*** Data records Section Begins ***
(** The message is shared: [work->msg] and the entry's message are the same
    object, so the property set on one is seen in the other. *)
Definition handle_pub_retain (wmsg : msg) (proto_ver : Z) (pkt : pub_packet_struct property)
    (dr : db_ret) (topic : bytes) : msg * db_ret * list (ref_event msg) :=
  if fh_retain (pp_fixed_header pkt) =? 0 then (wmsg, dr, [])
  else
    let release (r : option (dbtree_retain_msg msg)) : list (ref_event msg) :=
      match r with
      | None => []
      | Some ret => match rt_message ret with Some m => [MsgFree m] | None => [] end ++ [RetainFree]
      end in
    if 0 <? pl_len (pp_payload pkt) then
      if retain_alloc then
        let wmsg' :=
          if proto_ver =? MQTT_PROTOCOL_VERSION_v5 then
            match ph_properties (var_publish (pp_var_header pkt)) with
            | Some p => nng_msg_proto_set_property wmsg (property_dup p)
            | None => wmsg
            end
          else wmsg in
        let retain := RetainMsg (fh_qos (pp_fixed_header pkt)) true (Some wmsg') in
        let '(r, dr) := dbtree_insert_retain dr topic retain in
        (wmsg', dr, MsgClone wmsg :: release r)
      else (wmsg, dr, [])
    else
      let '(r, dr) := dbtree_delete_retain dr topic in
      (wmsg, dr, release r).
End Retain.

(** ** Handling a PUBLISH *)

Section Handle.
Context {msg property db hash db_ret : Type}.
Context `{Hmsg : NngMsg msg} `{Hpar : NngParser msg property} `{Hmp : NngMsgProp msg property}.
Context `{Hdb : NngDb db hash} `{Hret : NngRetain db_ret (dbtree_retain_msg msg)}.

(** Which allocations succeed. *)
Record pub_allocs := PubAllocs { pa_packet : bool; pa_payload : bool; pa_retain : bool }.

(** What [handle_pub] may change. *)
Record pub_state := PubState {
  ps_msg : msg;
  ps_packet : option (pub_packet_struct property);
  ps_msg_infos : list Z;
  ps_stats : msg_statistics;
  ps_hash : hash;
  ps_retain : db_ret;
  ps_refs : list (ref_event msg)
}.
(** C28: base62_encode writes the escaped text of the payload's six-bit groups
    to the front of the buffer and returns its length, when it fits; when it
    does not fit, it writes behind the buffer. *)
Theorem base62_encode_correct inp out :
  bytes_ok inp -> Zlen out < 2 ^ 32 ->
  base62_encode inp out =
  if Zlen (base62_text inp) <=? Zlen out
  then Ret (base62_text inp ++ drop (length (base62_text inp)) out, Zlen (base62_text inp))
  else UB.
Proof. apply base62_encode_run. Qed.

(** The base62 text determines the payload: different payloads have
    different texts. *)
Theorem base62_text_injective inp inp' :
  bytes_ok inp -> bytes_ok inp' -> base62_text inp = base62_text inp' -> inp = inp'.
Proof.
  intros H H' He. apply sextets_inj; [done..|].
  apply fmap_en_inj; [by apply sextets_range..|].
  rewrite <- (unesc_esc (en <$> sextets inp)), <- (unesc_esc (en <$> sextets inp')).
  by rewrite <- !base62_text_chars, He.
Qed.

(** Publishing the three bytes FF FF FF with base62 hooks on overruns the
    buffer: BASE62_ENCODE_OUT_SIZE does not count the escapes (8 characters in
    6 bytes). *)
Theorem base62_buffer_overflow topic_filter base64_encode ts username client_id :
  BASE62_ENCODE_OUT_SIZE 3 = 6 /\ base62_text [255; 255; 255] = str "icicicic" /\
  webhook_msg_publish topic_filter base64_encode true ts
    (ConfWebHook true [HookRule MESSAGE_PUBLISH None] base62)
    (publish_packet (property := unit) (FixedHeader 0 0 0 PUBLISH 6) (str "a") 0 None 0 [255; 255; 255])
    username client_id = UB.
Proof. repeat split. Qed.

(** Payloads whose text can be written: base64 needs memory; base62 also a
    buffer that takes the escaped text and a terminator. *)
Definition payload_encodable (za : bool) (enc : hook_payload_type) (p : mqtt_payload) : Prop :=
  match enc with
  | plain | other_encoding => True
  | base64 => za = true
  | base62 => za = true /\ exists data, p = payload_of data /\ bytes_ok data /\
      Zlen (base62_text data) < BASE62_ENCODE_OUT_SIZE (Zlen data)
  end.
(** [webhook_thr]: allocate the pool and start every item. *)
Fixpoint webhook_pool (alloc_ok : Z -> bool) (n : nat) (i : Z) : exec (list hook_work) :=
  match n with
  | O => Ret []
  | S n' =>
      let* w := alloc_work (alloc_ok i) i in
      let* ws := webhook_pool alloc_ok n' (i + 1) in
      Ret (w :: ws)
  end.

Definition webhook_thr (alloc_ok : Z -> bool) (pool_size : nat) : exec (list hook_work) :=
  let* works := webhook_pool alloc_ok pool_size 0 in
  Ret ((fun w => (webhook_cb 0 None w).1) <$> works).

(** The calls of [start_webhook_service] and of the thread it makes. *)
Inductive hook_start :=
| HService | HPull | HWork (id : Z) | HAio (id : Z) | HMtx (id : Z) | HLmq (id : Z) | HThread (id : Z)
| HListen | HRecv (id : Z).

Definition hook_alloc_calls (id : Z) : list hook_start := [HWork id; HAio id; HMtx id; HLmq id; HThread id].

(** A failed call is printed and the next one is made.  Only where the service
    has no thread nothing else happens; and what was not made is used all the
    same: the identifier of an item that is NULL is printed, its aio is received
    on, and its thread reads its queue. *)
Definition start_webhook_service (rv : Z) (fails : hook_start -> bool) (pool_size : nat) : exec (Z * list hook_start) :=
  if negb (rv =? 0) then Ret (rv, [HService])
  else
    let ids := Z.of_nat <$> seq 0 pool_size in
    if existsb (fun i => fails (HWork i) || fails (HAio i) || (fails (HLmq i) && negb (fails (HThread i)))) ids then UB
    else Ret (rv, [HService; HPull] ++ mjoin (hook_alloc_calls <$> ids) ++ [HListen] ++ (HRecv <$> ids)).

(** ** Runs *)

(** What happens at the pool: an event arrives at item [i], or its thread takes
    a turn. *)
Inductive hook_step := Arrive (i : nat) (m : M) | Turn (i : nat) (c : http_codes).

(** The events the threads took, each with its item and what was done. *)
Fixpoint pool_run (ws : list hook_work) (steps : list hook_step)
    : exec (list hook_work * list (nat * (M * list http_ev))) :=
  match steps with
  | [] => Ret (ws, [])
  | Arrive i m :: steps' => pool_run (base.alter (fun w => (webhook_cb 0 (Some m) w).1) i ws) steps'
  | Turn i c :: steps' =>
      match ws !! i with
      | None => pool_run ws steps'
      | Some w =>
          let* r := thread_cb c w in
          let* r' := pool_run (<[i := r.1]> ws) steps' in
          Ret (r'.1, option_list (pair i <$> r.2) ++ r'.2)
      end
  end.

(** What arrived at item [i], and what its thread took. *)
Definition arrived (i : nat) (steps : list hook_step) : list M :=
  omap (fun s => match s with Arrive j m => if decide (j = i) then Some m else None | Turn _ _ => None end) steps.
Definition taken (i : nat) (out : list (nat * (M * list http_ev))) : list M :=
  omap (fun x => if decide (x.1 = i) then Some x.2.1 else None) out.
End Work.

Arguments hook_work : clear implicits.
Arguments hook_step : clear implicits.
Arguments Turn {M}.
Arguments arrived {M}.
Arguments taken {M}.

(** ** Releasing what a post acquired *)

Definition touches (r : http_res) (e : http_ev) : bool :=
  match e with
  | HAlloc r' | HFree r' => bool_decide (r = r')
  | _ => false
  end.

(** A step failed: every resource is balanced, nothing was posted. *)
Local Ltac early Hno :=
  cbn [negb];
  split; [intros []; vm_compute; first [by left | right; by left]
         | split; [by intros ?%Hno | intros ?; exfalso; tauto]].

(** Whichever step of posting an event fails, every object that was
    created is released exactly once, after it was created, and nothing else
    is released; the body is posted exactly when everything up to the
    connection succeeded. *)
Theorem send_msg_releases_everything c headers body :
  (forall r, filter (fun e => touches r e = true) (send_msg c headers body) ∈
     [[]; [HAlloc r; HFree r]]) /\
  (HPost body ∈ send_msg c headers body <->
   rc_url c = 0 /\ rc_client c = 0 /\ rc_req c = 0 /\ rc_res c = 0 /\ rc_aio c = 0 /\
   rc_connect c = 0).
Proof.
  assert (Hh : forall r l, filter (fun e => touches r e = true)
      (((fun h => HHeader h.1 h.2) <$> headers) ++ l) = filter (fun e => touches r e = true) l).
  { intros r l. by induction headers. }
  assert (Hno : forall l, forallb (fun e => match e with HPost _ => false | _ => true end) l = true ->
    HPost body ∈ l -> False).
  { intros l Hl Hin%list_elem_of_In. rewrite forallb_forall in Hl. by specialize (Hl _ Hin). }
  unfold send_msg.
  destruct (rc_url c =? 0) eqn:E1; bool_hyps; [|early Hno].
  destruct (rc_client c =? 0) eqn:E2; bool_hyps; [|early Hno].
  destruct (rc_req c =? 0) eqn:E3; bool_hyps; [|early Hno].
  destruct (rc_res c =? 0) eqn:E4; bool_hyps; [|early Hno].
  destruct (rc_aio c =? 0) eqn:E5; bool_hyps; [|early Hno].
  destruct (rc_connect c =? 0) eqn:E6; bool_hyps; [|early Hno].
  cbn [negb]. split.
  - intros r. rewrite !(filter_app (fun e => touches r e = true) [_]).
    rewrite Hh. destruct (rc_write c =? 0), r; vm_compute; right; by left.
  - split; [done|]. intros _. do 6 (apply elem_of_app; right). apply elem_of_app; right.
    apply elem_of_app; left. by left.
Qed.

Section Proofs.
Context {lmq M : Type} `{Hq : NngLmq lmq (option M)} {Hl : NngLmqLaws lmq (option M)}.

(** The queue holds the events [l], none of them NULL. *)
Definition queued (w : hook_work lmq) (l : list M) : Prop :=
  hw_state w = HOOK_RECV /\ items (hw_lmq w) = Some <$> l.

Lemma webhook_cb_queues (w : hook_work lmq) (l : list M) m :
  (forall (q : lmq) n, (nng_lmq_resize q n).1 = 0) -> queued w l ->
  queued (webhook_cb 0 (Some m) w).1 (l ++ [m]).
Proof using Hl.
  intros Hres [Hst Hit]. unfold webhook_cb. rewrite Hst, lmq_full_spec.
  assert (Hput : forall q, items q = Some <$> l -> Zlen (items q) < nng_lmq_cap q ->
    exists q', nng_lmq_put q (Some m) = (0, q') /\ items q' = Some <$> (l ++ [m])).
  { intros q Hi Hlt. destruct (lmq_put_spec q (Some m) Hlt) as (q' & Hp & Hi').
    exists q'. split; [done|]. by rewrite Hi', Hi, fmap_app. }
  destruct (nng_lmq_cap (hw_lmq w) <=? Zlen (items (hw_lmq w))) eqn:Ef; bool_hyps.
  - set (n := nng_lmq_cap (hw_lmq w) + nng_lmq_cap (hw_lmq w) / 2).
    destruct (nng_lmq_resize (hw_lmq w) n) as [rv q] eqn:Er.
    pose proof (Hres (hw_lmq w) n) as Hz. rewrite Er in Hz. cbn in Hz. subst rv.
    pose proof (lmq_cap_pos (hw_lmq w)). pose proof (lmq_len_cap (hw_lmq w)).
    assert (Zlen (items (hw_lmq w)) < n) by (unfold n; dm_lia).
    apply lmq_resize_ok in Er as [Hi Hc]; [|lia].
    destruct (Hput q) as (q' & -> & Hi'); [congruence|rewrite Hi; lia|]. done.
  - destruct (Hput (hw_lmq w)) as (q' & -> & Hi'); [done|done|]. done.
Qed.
*** Data records Section Ends ***
*** Data records Section Begins ***
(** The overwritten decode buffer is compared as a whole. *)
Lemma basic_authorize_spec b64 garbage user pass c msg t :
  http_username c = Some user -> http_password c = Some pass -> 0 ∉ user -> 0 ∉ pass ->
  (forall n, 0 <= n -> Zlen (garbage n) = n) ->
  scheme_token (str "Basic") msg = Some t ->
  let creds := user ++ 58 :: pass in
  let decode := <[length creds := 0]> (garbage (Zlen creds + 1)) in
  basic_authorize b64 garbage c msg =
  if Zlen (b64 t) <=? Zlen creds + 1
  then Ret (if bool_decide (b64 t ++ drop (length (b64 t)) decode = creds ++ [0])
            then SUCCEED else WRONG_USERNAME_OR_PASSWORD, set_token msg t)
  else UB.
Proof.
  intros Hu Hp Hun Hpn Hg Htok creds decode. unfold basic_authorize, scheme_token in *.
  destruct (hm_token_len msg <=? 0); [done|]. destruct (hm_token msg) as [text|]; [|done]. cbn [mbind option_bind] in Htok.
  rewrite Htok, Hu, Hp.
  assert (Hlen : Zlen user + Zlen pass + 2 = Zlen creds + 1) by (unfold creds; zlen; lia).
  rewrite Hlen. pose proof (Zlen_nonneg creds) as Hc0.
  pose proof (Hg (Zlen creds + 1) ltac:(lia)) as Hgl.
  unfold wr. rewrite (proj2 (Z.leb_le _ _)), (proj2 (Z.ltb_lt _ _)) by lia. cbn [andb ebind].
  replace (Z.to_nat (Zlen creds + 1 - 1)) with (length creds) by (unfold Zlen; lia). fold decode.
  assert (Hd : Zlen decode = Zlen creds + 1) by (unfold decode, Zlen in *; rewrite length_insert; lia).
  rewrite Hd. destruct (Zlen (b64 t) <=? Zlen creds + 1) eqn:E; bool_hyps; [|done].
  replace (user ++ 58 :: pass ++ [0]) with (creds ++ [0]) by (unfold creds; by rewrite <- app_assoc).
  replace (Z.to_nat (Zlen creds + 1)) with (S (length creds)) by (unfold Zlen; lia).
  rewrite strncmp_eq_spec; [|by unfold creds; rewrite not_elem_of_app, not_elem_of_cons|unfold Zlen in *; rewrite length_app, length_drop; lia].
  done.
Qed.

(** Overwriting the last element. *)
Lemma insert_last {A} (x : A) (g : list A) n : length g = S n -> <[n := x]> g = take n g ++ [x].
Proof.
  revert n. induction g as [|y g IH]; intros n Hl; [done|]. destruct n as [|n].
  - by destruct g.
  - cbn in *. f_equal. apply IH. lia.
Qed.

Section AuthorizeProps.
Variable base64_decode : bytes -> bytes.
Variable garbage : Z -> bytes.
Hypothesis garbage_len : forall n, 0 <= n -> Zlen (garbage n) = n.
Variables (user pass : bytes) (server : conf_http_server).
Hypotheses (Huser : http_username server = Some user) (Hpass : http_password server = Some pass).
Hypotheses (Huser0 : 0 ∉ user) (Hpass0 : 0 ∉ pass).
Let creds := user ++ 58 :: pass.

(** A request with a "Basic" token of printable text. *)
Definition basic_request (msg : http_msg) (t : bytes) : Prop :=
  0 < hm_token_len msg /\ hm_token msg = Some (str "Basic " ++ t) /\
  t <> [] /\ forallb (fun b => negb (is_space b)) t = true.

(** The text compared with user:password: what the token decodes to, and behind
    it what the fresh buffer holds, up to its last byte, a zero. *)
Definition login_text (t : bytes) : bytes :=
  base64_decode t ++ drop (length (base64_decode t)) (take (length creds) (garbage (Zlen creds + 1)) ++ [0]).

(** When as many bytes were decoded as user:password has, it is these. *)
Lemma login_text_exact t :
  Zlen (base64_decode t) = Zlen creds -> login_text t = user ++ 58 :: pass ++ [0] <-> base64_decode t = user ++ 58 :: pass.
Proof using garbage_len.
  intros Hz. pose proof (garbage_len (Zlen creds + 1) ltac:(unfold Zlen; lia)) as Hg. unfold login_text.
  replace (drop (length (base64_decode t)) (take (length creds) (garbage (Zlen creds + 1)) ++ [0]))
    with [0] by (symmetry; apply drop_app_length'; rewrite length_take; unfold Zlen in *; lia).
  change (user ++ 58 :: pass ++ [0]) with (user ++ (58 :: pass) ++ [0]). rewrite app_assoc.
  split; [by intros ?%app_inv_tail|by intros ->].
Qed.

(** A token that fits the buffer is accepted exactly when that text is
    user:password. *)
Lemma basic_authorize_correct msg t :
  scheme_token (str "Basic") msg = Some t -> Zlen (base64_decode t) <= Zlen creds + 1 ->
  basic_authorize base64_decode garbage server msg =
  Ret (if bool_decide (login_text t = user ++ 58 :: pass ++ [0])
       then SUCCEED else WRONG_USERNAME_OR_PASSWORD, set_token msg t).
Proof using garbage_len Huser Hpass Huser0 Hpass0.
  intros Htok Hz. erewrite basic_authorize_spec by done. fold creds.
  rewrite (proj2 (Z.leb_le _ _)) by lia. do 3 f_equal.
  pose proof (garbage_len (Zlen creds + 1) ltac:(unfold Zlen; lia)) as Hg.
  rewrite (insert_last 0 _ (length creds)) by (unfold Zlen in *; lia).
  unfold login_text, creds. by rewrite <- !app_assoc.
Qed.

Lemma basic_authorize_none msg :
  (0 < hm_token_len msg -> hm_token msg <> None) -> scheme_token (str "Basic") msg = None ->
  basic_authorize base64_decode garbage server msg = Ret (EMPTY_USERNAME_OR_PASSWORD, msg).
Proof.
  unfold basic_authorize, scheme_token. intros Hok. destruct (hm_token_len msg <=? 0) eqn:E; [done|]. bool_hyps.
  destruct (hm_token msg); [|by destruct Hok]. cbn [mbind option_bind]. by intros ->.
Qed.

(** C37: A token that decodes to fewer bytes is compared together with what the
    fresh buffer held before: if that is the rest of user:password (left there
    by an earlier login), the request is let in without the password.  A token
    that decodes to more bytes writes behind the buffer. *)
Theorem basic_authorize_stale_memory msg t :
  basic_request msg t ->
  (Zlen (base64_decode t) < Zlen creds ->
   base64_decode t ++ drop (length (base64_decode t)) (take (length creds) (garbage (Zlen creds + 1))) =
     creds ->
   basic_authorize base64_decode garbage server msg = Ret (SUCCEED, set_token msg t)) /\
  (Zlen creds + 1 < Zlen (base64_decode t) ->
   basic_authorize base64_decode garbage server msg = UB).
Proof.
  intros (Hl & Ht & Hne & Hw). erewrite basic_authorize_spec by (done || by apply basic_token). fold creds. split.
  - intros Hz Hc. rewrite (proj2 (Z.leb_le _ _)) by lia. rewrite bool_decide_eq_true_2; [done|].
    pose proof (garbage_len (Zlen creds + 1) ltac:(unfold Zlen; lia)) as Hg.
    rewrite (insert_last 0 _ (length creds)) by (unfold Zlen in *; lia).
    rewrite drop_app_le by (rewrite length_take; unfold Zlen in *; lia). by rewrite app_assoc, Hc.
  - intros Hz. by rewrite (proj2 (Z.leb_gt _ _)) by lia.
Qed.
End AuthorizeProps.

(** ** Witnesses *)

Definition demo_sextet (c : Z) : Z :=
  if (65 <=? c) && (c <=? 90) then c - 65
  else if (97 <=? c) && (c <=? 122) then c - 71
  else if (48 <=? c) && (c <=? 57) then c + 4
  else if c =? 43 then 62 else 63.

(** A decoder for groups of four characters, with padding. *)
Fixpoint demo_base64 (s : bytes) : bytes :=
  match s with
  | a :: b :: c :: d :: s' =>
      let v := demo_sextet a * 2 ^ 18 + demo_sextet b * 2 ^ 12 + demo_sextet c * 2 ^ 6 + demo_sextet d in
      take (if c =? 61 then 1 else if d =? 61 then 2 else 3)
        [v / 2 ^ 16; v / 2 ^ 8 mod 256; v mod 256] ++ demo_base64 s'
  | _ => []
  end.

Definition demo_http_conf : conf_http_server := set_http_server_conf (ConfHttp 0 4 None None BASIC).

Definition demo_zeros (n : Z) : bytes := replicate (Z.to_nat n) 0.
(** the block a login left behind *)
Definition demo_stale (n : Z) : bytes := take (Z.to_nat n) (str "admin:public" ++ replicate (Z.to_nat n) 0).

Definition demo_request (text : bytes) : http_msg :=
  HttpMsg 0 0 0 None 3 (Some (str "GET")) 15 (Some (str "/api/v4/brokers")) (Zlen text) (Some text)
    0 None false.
*** Data records Section Ends ***
*** Data records Section Begins ***
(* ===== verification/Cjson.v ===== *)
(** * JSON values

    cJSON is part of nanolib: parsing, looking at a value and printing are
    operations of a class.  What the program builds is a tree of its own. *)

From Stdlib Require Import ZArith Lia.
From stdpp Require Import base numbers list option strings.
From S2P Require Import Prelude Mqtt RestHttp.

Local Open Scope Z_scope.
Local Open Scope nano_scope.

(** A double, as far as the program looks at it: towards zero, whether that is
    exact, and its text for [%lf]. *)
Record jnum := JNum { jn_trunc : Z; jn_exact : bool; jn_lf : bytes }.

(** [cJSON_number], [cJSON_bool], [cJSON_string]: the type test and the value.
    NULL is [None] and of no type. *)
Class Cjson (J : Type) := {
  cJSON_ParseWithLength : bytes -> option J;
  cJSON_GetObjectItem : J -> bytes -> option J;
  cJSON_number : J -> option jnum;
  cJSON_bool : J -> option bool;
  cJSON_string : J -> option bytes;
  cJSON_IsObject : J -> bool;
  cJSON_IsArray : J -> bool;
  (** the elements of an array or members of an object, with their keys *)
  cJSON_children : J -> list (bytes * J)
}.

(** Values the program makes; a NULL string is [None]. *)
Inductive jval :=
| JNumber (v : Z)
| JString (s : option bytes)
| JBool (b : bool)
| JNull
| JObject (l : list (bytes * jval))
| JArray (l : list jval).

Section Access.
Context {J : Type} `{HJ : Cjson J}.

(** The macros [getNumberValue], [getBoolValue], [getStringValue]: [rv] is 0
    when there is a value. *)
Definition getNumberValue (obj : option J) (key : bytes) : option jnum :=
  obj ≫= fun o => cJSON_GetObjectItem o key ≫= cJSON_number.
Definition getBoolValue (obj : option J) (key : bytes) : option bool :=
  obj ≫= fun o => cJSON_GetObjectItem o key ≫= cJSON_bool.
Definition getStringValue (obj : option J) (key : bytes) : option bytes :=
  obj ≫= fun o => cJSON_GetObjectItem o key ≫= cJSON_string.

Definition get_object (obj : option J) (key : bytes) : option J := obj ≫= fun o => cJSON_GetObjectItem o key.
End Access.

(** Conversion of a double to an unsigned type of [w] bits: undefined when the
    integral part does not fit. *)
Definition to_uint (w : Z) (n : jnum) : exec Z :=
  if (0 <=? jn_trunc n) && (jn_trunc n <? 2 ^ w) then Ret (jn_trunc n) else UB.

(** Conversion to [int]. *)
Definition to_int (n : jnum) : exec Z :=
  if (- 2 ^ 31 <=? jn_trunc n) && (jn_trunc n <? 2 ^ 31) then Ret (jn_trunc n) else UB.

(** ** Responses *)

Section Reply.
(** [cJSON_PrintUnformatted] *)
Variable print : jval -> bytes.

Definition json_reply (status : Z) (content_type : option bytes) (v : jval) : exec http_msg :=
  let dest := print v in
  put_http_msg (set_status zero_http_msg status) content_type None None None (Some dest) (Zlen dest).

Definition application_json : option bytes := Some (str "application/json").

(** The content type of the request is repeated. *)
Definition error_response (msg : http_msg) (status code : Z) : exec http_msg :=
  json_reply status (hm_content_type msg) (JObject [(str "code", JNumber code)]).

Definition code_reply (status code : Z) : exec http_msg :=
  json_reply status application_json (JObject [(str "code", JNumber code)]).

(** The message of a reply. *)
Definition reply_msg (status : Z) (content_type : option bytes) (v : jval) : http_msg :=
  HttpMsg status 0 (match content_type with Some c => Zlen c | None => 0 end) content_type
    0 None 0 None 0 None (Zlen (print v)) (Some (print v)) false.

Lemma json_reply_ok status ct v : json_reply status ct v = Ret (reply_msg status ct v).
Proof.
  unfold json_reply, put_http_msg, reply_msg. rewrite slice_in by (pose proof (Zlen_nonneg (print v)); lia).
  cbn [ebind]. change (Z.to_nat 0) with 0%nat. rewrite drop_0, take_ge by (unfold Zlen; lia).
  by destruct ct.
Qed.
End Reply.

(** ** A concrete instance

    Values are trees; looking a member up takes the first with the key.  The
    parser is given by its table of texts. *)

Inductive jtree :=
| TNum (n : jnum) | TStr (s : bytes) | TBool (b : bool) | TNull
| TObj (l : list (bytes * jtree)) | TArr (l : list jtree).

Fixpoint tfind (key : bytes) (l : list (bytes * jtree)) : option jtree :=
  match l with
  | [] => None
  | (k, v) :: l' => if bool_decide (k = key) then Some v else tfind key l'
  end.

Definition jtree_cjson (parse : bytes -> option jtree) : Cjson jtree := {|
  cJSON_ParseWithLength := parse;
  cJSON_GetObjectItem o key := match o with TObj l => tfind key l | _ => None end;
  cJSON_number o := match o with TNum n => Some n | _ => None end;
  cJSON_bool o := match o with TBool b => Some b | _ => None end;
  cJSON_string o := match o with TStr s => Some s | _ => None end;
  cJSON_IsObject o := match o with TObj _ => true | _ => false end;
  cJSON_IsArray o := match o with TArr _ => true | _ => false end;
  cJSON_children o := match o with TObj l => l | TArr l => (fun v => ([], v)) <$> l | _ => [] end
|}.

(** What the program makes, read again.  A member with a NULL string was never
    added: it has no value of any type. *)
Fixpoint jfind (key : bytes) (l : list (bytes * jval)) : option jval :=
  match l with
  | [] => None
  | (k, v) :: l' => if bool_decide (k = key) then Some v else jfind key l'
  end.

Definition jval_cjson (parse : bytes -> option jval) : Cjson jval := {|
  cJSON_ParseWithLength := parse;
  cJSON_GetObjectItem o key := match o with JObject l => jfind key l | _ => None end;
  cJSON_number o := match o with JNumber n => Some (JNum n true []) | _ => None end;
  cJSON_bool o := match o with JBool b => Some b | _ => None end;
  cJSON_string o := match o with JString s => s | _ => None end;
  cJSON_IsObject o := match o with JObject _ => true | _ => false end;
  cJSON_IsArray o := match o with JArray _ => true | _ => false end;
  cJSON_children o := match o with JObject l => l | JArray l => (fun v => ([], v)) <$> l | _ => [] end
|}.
*** Data records Section Ends ***
▸ **Exercise description**
Copy the stretch of the records above that runs from the line with "From S2P Require" through the line with "Record jnum := JNum". Both end lines belong in the copy, and nothing else does.

▸ **Output**
From S2P Require Import Prelude Mqtt RestHttp.

Local Open Scope Z_scope.
Local Open Scope nano_scope.

(** A double, as far as the program looks at it: towards zero, whether that is
    exact, and its text for [%lf]. *)
Record jnum := JNum { jn_trunc : Z; jn_exact : bool; jn_lf : bytes }.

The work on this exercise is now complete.